Floriane Eichhorn

Floriane Eichhorn wurde am 22. Juli 1981 wenige Minuten nach ihrer Schwester Fritzi in Berlin geboren.

Ihr Traum, genau wie bei Fritzi schon in frühen Jahren erkennbar, die Schule hin und wieder mit dem Filmset zu tauschen, wurde schon im Alter von fünf Jahren Wirklichkeit. Gemeinsam mit Ihrer Schwester wirkte sie bei der DEFA-Produktion „Felix und der Wolf“ mit. Darauf folgten Rollen in vielen weiteren Produktionen, so u. a. in der Fernsehserie „Die Gespenster von Flatterfels“, in „Sprechstunde bei Dr. Frankenstein“ oder – über mehrere Jahre hinweg – die Rolle des Familiennesthäkchens Patty Sanwaldt in der Erfolgsserie „Alle meine Töchter“ – alles Rollen, die sie sich mit ihrer Schwester teilte.

Anders beim Kino-Hit „Charlie & Louise – das doppelte Lottchen“ unter der Regie von Joseph Vilsmaier, hier spielte sie Seite an Seite mit ihrer Zwillingsschwester die weltberühmte Lottchen-Geschichte von Erich Kästner.

Mit 16 Jahren nahm sich Floriane die Freiheit, sich selbst eine Auszeit von der Schauspielerei zu gönnen. Ihre Beweggründe waren damals so einfach wie nachvollziehbar, denn nach all den Jahren als „Kinderstar“ wollte sie ein wenig Abstand gewinnen und das normale Leben einer angehenden Erwachsenen leben – fern der Schauspielerei.

Doch dieser „Ausflug“ in das Leben eines Teenagers war nicht von langer Dauer, schnell merkte sie, dass die Schauspielerin in ihr wieder ins Rampenlicht drängte...

Angebote ließen nicht lange auf sich warten, denn schon bald darauf folgten Auftritte in Episoden u.a. von „St. Angela“, „Alphateam“ oder „Die Wache“.

Neben ihren Engagements lebt Floriane aber auch ihr sportliches Gemüt aus. Sie ist Rettungsschwimmerin, begeisterte Skaterin und sie betreibt mit großer Inbrunst ihre hierzulande noch recht unbekannte Kampfkunst „San Da Kempo“.

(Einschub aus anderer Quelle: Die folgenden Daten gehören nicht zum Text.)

Lemma req_wf_cacheable p m r hs nc nf :
  req_wf p m (request_id r) hs → commit_ok p m r hs nc nf →
  cacheable hash_function NONE_HASH p r (blocks_of m (request_id r)) hs nc nf (manager_block_size m).
Proof.
  intros [Hv Hnd Hf Hc Hca] [Hcaching _ Hwf Hbs Hnc Hord Htok Hch].
  destruct (Hca _ Hnc Hcaching) as (Hle & Hnew & Hpar).
  assert (Hin : ∀ i q, (nc <= i)%nat → blocks_of m (request_id r) !! i = Some q →
    q ≠ null_block p ∧ blk_hash p q = None) by (intros i q Hi; apply Hnew; lia).
  split; try done.
  - unfold len in Hle. lia.
  - intros i q Hi Hq. split; [by eapply Hv, list_elem_of_lookup_2|]. apply (Hin i); [lia|done].
  - apply NoDup_by_lookup. intros i j q Hi Hj. rewrite lookup_drop in Hi, Hj.
    apply lookup_take_Some in Hi as [Hi _]. apply lookup_take_Some in Hj as [Hj _].
    destruct (Hin (nc + i)%nat q) as [Hqn _]; [lia|done|].
    pose proof (NoDup_filter_lookup _ _ _ _ _ Hnd Hi Hj Hqn). lia.
  - intros Hpos. destruct Hpar as (q & h & Hq & Hh & Hqh); [lia|].
    replace (Z.to_nat (Z.of_nat nc - 1)) with (nc - 1)%nat in * by lia.
    exists q, h, (kv_cache_group_id m). split_and!; try done. by eapply Hv, list_elem_of_lookup_2.
Qed.

Lemma req_wf_committed p p' m m' r hs hs' nc nf free :
  req_wf p m (request_id r) hs → commit_ok p m r hs nc nf →
  full_blocks_cached hash_function NONE_HASH p free r (blocks_of m (request_id r)) hs nc nf
    (manager_block_size m) (kv_cache_group_id m) hs' p' →
  mgr_upd m m' (request_id r) (blocks_of m (request_id r)) (Some (Z.of_nat nf)) →
  blk_hash p (null_block p) = None →
  req_wf p' m' (request_id r) hs'.
Proof.
  intros [Hv Hnd Hf Hc Hca] [Hcaching _ _ _ Hnc Hord _ _] (Hpre & _ & Hnf & _ & Hcfg & _ & Hcached & Hoth) Hm Hnull.
  set (bls := blocks_of m (request_id r)) in *. pose proof Hm as (_ & _ & Hg & _).
  pose proof (mgr_upd_blocks _ _ _ _ _ Hm) as Hb. pose proof (mgr_upd_cached _ _ _ _ _ Hm) as Hnc'.
  pose proof Hcfg as (_ & Hen & _ & Hnl & _). destruct (Hca _ Hnc Hcaching) as (Hle & Hnew & Hpar).
  split; rewrite ?Hb, ?Hnc'; try done.
  - intros q Hq. apply (valid_config p p' q Hcfg). by apply Hv.
  - by rewrite Hnl.
  - intros n [= <-]. unfold len. lia.
  - intros n [= <-] _. rewrite Hg, Hnl. split_and!; [unfold len; lia| |].
    + intros i q Hi Hq. destruct (Hnew i q) as [Hqn Hqh]; [lia|done|]. split; [done|].
      rewrite Hoth; [done|]. intros (j & Hj)%list_elem_of_lookup_1. rewrite lookup_drop in Hj.
      apply lookup_take_Some in Hj as [Hj Hlt]. pose proof (NoDup_filter_lookup _ _ _ _ _ Hnd Hq Hj Hqn). lia.
    + intros Hpos. replace (Z.to_nat (Z.of_nat nf - 1)) with (nf - 1)%nat by lia.
      destruct (lookup_lt_is_Some_2 bls (nf - 1)) as [q Hq]; [unfold bls in *; lia|].
      destruct (decide (nc = nf)) as [->|Hne].
      * destruct (Hpar Hpos) as (q' & h & Hq' & Hh & Hqh).
        replace (Z.to_nat (Z.of_nat nf - 1)) with (nf - 1)%nat in * by lia. simplify_eq. exists q, h.
        split_and!; [done|by eapply prefix_lookup_Some|]. rewrite Hoth; [done|].
        intros (j & Hj)%list_elem_of_lookup_1. rewrite lookup_drop in Hj.
        apply lookup_take_Some in Hj as [_ Hlt]. lia.
      * destruct (Hcached (nf - 1)%nat q) as (h & Hh & Hqh); [lia|done|]. exists q, h. done.
Qed.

Nicht zuletzt daraus entstand ihre große Affinität zu actiongeladenen Rollen.

Dennoch hatte und hat die Schauspielerei für sie Priorität, und auch sie entdeckte, genau wie Fritzi, mit dem Älterwerden das Theater für sich. So spielte sie einige Zeit am Berliner Kriminaltheater, bevor sie, nach längerer Zeit auch mal wieder gemeinsam mit ihrer Schwester, mit „Der kleine Muck“ auf der Bühne der Arena in Berlin stand. Diese erste Berührung mit dem Kindertheater machte Geschmack auf mehr:

So spielte sie z. B. mit bei „Neues vom Räuber Hotzenplotz“ auf einer großen Burg-Freilichtbühne in der Eifel, in der Hauptrolle des Familien-Musicals "Frohe Weihnachten kleiner Eisbär" und aktuell bei der Jahrestour des Wittener Kinder- und Jugentheaters.

Nach ihrem beruflichen Alleingang kann sich Floriane durchaus vorstellen, bald wieder gemeinsam mit Fritzi vor der Kamera oder auf den Brettern, die die Welt bedeuten, zu stehen: „Ich habe herausgefunden, dass ich auch alleine stark sein kann. Dennoch sind Fritzi und ich wie das viel zitierte Ying und Yang! Wir gehören einfach zueinander!“

Im Februar diesen Jahres kam es dann auch wieder dazu. Floriane stand gemeinsam mit ihrer Schwester Fritzi für das Kurzfilmprojekt "Marie- Sophie" vor der Kamera.